İlk öykü kitabı Yatakta Sigara İçmenin Zararları’nda yer alan on iki öyküsünde, ölümcül bir estetiği halk söylenceleriyle, pop kültürünü şehir sapkınlıklarıyla kaynaştırıyor. İsyankâr gençler, doyumsuz kadınlar, tanıdık cadılar, sessiz hayaletlerle dolu hikâyeler, gerçekçi büyülü atmosferleriyle okuru alabildiğine sürüklüyor.
Açık saçık diliyle, bilinçdışının derinliklerinde dolaşan mizahıyla, taviz vermez cüretiyle, karanlığın kalbine tereddütsüz hücumuyla Enriquez umulmadık ustalıkta, hayranlık uyandıran kara bir yıldız gibi parlıyor.

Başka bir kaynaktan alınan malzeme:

(** *** Lists as arcs *)

(** [l] runs through the arc from [a] of length [k]. *)
Definition runs (a : Z) (k : nat) (l : list Z) : Prop :=
  length l = S k ∧ ∀ j, (j <= k)%nat → l !! j = Some (min_ + (a - min_ + Z.of_nat j) mod max_).

Lemma dist_bound a x : 0 <= dist a x < max_.
Proof. apply Z.mod_pos_bound. lia. Qed.

Lemma dist_shift a j : 0 <= j < max_ → dist a (min_ + (a - min_ + j) mod max_) = j.
Proof.
  intros Hj. unfold dist.
  replace (min_ + (a - min_ + j) mod max_ - a) with ((a - min_ + j) mod max_ - (a - min_)) by lia.
  rewrite Zminus_mod_idemp_l. replace (a - min_ + j - (a - min_)) with j by lia.
  by apply Z.mod_small.
Qed.

Lemma shift_dist a x : in_bounds x → min_ + (a - min_ + dist a x) mod max_ = x.
Proof.
  intros Hx. unfold dist. rewrite Zplus_mod_idemp_r.
  replace (a - min_ + (x - a)) with (x - min_) by lia. rewrite Z.mod_small; lia.
Qed.

Lemma shift_bounds y : in_bounds (min_ + y mod max_).
Proof. pose proof (Z.mod_pos_bound y max_ Hmax). lia. Qed.

(** A slice of an arc by step [n] is the arc with that step. *)
Lemma runs_slice a b l n :
  1 <= n → runs a (Z.to_nat (dist a b)) l →
  ∃ l', slice_step l n = Ok l' ∧ ∀ x, x ∈ l' ↔ arc a b n x.
Proof.
  intros Hn [Hlen Hl]. unfold slice_step. rewrite (proj2 (Z.eqb_neq n 0)) by lia.
  rewrite (proj2 (Z.ltb_lt 0 n)) by lia. eexists. split; [done|].
  pose proof (dist_bound a b) as Hab. intros x. rewrite list_elem_of_lookup. split.
  - intros [i Hi]. rewrite every_from_lookup in Hi. simpl in Hi.
    replace (S (Z.to_nat n - 1)) with (Z.to_nat n) in Hi by lia.
    pose proof (lookup_lt_Some _ _ _ Hi) as Hlt. rewrite Hlen in Hlt.
    rewrite Hl in Hi by lia. injection Hi as <-.
    set (j := Z.of_nat (i * Z.to_nat n)) in *. assert (0 <= j <= dist a b) by lia.
    unfold arc. rewrite dist_shift by lia. split_and!; [apply shift_bounds|apply shift_bounds|lia|].
    exists (Z.of_nat i). unfold j. rewrite Nat2Z.inj_mul. lia.
  - intros (Hx & Hle & q & Hq). pose proof (dist_bound a x) as Hd.
    assert (0 <= q) by nia. exists (Z.to_nat q). rewrite every_from_lookup. simpl.
    replace (S (Z.to_nat n - 1)) with (Z.to_nat n) by lia.
    replace (Z.to_nat q * Z.to_nat n)%nat with (Z.to_nat (dist a x)) by (rewrite Hq, Z2Nat.inj_mul; lia).
    rewrite Hl by lia. rewrite Z2Nat.id by lia. f_equal. by apply shift_dist.
Qed.

Lemma runs_arc a b l : runs a (Z.to_nat (dist a b)) l → ∀ x, x ∈ l ↔ arc a b 1 x.
Proof.
  intros H x. destruct (runs_slice a b l 1 ltac:(lia) H) as (l' & Hs & Hx).
  rewrite <-Hx. unfold slice_step in Hs. simpl in Hs. injection Hs as <-.
  rewrite !list_elem_of_lookup. apply exist_proper. intros i. rewrite every_from_lookup. simpl.
  by rewrite Nat.mul_1_r.
Qed.

Lemma runs_range a k : min_ <= a → a + Z.of_nat k < min_ + max_ → runs a k (range_from a (S k)).
Proof.
  intros Ha Hk. split; [apply length_range_from|]. intros j Hj. rewrite range_from_lookup by lia.
  f_equal. rewrite Z.mod_small; lia.
Qed.

Lemma dist_le a b : in_bounds a → in_bounds b → dist a b = if b <? a then b - a + max_ else b - a.
Proof.
  intros Ha Hb. unfold dist. destruct (b <? a) eqn:E; zbool.
  - rewrite <-(Z.mod_add (b - a) 1 max_) by lia. rewrite Z.mod_small; lia.
  - rewrite Z.mod_small; lia.
Qed.

Lemma expand_range_runs a b :
  0 <= min_ → in_bounds a → in_bounds b →
  ∃ l, expand_range max_ min_ (py_str_nat a) (Some (py_str_nat b)) = Ok l ∧ runs a (Z.to_nat (dist a b)) l.
Proof.
  intros H0 Ha Hb. unfold expand_range. rewrite !expand_number_str by done. simpl.
  exists (if b <? a then range a (min_ + max_) ++ range min_ (b + 1) else range a (b + 1)).
  split; [by case_ifs|]. rewrite dist_le by done. destruct (b <? a) eqn:E; zbool.
  - unfold range. split.
    + rewrite length_app, !length_range_from. lia.
    + intros j Hj. destruct (decide (Z.of_nat j < min_ + max_ - a)).
      * rewrite lookup_app_l by (rewrite length_range_from; lia).
        rewrite range_from_lookup by lia. f_equal. rewrite Z.mod_small; lia.
      * rewrite lookup_app_r by (rewrite length_range_from; lia).
        rewrite length_range_from, range_from_lookup by lia. f_equal.
        replace (a - min_ + Z.of_nat j) with (a - min_ + Z.of_nat j - max_ + 1 * max_) by lia.
        rewrite Z.mod_add, Z.mod_small; lia.
  - unfold range. replace (Z.to_nat (b + 1 - a)) with (S (Z.to_nat (b - a))) by lia.
    apply runs_range; lia.
Qed.

Lemma expand_star_runs : runs min_ (Z.to_nat (dist min_ (min_ + max_ - 1))) (expand_star max_ min_).
Proof.
  unfold expand_star, range. rewrite dist_le by lia. rewrite (proj2 (Z.ltb_ge _ _)) by lia.
  replace (Z.to_nat (max_ + min_ - min_)) with (S (Z.to_nat (min_ + max_ - 1 - min_))) by lia.
  apply runs_range; lia.
Qed.

(** Every printed expression is parsed into the numbers it denotes. *)
Lemma parse_part_print e :
  expr_ok e → ∃ l, parse_part max_ min_ (print_expr e) = Ok l ∧ ∀ x, x ∈ l ↔ denotes e x.
Proof.
  intros [H0 He]. destruct e as [a|a b|a b n| |n]; simpl in He; unfold parse_part; cbn [print_expr].
  - rewrite match_range_digits by lia.
    pose proof (py_str_nat_digits a ltac:(lia)) as [Hne Hd].
    assert (expand_range max_ min_ (py_str_nat a) None = Ok [a]) as Hr.
    { unfold expand_range. by rewrite expand_number_str. }
    assert (match_star (py_str_nat a) = false) as Hs.
    { destruct (py_str_nat a) as [|c s]; [done|]. inversion Hd as [|?? Hc _]; subst. unfold match_star.
      rewrite !bool_decide_eq_false_2; [done|intros [= -> _]; by vm_compute in Hc..]. }
    exists [a]. split.
    + rewrite Hs, Hr. destruct (py_str_nat a) as [|c s]; [done|]. inversion Hd as [|?? Hc _]; subst.
      destruct c as [[] [] [] [] [] [] [] []]; try done; by vm_compute in Hc.
    + intros x. rewrite list_elem_of_singleton. unfold denotes, arc, dist. rewrite Z.sub_diag, Z.mod_0_l by lia.
      split; [intros ->; rewrite Z.sub_diag, Z.mod_0_l by lia; split_and!; [lia..|apply Z.divide_0_r]|].
      intros (Hx & Hle & _). pose proof (dist_bound a x) as Hb. unfold dist in Hb.
      pose proof (shift_dist a x Hx) as Hs'. unfold dist in Hs'.
      replace ((x - a) mod max_) with 0 in Hs' by lia. rewrite Z.add_0_r, Z.mod_small in Hs' by lia. lia.
  - destruct He as [Ha Hb]. destruct (expand_range_runs a b H0 Ha Hb) as (l & Hl & Hr).
    rewrite <-(app_nil_r (py_str_nat b)), match_range_str by (done || lia). simpl.
    exists l. split; [done|]. by apply runs_arc.
  - destruct He as (Ha & Hb & Hn). destruct (expand_range_runs a b H0 Ha Hb) as (l & Hl & Hr).
    rewrite match_range_str by (done || lia). cbn [match_steps].
    pose proof (py_str_nat_digits n ltac:(lia)) as [Hne Hd].
    rewrite <-(app_nil_r (py_str_nat n)), span_word_digits by done. cbn [fst]. unfold range_steps.
    destruct (py_str_nat n) as [|c s] eqn:En; [done|]. rewrite <-En, Hl, py_int_str by lia. simpl.
    by apply runs_slice.
  - exists (expand_star max_ min_). split; [done|]. apply runs_arc, expand_star_runs.
  - simpl. pose proof (py_str_nat_digits n ltac:(lia)) as [Hne Hd].
    rewrite <-(app_nil_r (py_str_nat n)), span_word_digits by done. cbn [fst]. unfold star_steps.
    destruct (py_str_nat n) as [|c s] eqn:En; [done|]. rewrite <-En, py_int_str by lia. simpl.
    apply runs_slice; [done|]. apply expand_star_runs.
Qed.

Lemma split_on_nosep sep l : sep ∉ l → split_on sep l = [l].
Proof.
  induction l as [|c l IH]; simpl; [done|]. intros Hn. rewrite bool_decide_eq_false_2 by set_solver.
  rewrite IH; [done|set_solver].
Qed.

Lemma split_on_app sep l r : sep ∉ l → split_on sep (l ++ sep :: r) = l :: split_on sep r.
Proof.
  induction l as [|c l IH]; simpl; [by rewrite bool_decide_eq_true_2|]. intros Hn.
  rewrite bool_decide_eq_false_2 by set_solver. rewrite IH; [done|set_solver].
Qed.

Lemma digits_no_comma a : 0 <= a → ","%char ∉ py_str_nat a.
Proof.
  intros Ha Hin. pose proof (py_str_nat_digits a Ha) as [_ Hd]. rewrite Forall_forall in Hd.
  apply Hd in Hin. by vm_compute in Hin.
Qed.

Lemma print_expr_no_comma e : expr_ok e → ","%char ∉ print_expr e ∧ print_expr e ≠ [].
Proof.
  intros [H0 He]. destruct e as [a|a b|a b n| |n]; simpl in *; split;
    try (intros [? ?]%app_eq_nil; done); try done;
    rewrite ?elem_of_app, ?elem_of_cons, ?elem_of_app, ?elem_of_cons;
    try (pose proof (digits_no_comma a ltac:(lia)));
    try (pose proof (digits_no_comma b ltac:(lia)));
    try (pose proof (digits_no_comma n ltac:(lia))); try naive_solver.
  - apply py_str_nat_digits. lia.
  - rewrite elem_of_nil. naive_solver.
Qed.

(** Splitting a printed pattern at its commas gives the printed expressions. *)
Lemma split_print es :
  es ≠ [] → Forall expr_ok es → split_on "," (print es) = print_expr <$> es.
Proof.
  intros Hne Hes. induction Hes as [|e es He Hes IH]; [done|]. destruct es as [|e' es].
  - simpl. apply split_on_nosep. by apply print_expr_no_comma.
  - change (print (e :: e' :: es)) with (print_expr e ++ ","%char :: print (e' :: es)).
    rewrite split_on_app by (by apply print_expr_no_comma). rewrite IH by done. done.
Qed.

(** The crontab parser implements its grammar.  A pattern made of numbers,
    ranges, steps and stars, separated by commas, is parsed into exactly the
    numbers it denotes: a range [a-b] is the arc from [a] to [b], wrapping
    around the end of the field when [b] is before [a], and a step [/n] keeps
    every n-th number of the arc, counted from its start. *)
Theorem parse_denotes es :
  es ≠ [] → Forall expr_ok es →
  ∃ st, parse max_ min_ (print es) = Ok st ∧ ∀ x, x ∈ st ↔ ∃ e, e ∈ es ∧ denotes e x.
Proof.
  intros Hne Hes. unfold parse. rewrite split_print by done. clear Hne.
  assert (∀ acc : gset Z, ∃ st,
    foldM (λ acc part, match part with
           | [] => Raise ParseException
           | _ => let! l := parse_part max_ min_ part in Ok (acc ∪ list_to_set l)
           end) acc (print_expr <$> es) = Ok st ∧
    ∀ x, x ∈ st ↔ x ∈ acc ∨ ∃ e, e ∈ es ∧ denotes e x) as H.
  { induction Hes as [|e es He Hes IH]; intros acc; simpl; [exists acc; set_solver|].
    destruct (parse_part_print e He) as (l & Hl & Hx). destruct (print_expr_no_comma e He) as [_ Hn].
    destruct (print_expr e) as [|c p]; [done|]. rewrite Hl. simpl.
    change (list_fmap expr chars print_expr es) with (print_expr <$> es).
    destruct (IH (acc ∪ list_to_set l)) as (st & -> & Hst). exists st. split; [done|].
    intros x. rewrite Hst, elem_of_union, elem_of_list_to_set, Hx. set_solver. }
  destruct (H ∅) as (st & ? & Hst). exists st. split; [done|]. set_solver.
Qed.

End ParserProps.

Lemma expand_cronspec_range spec mx mn st :
  expand_cronspec spec mx mn = Ok st → ∀ x, x ∈ st → mn <= x < mn + mx.
Proof.
  intros (r & _ & H)%obind_Ok x Hx.
  destruct (existsb _ _) eqn:E; simplify_eq. rewrite <-not_true_iff_false, existsb_exists in E.
  destruct (decide (mn <= x < mn + mx)); [done|]. exfalso. apply E. exists x.
  split; [by apply list_elem_of_In, elem_of_elements|].
  apply orb_true_iff. rewrite Z.leb_le, Z.ltb_lt. lia.
Qed.

(** What the constructor stores *)
Lemma crontab_init_fields minute hour dow dom moy c :
  crontab_init minute hour dow dom moy = Ok c →
  expand_cronspec minute 60 0 = Ok (c_minute c) ∧ expand_cronspec hour 24 0 = Ok (c_hour c) ∧
  expand_cronspec dow 7 0 = Ok (c_day_of_week c) ∧ expand_cronspec dom 31 1 = Ok (c_day_of_month c) ∧
  expand_cronspec moy 12 1 = Ok (c_month_of_year c) ∧
  c_orig_day_of_month c = dom ∧ c_orig_month_of_year c = moy.
Proof.
  unfold crontab_init.
  intros (h & Hh & (m & Hm & (w & Hw & (d & Hd & (y & Hy & [= <-])%obind_Ok)%obind_Ok)%obind_Ok)%obind_Ok)%obind_Ok.
  done.
Qed.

“Bu çarpık anlatılara, karanlıktan gelen tutkulu fısıltılara bayıldım. Burada çok ciddi bir güç var.” —DAISY JOHNSON
Başını keçi başına çevirmek için
Lanetimi okurken kal burada
Yerini alışımı izlettir ona
Gece beterini getirdi kucağına
Will Oldham “Piçin gecesi”
İÇİNDEKİLER
1. Küçük meleğin gömüldüğü yerden çıkarılması ……………..11
2. Göletin bakiresi ………………………………………………………18
3. Alışveriş arabası ……………………………………………………….29
4.Kuyu ……………………………………………………………………….37
5. Kederli Rambla Bulvarı …………………………………………….51
6. Seyir terası ………………………………………………………………65
7. Neredesin kalbim?…………………………………………………….75
8. Et…………………………………………………………………………..84
9. Ne doğum günü ne vaftiz…………………………………………..91
10. Geri dönen çocuklar……………………………………………… 101
11. Yatakta sigara içmenin zararları ……………………………… 118
12. Ölülerle konuştuğumuz zamanlar…………………………… 122
1. KÜÇÜK MELEĞIN
GÖMÜLDÜĞÜ YERDEN ÇIKARILMASI
Büyükannem yağmuru sevmezdi ve daha ilk damlaları düşmeden, gök karardığında elinde şişelerle arka bahçeden çıkar, ağızları toprak altında kalacak şekilde şişeleri yarıya kadar gömerdi. Peşinden gidip yağmuru neden sevmediğini, nesini sevmediğini sorardım. Ama o tek bir laf etmez, elinde bir değnekle burnunu kırıştırır, havadaki nemi koklardı. Sonunda yağmur veya fırtına çıkarsa, kapıları camları kapatıp televizyonun sesini yağmurun ve rüzgârın sesini bastırana kadar açardı. Evin çatısı sactandı, şayet sağanak onun en sevdiği dizi Combat!’la aynı zamana denk gelirse, kimse ağzından bir laf alamazdı, Vic Morrow’a sırılsıklam âşıktı.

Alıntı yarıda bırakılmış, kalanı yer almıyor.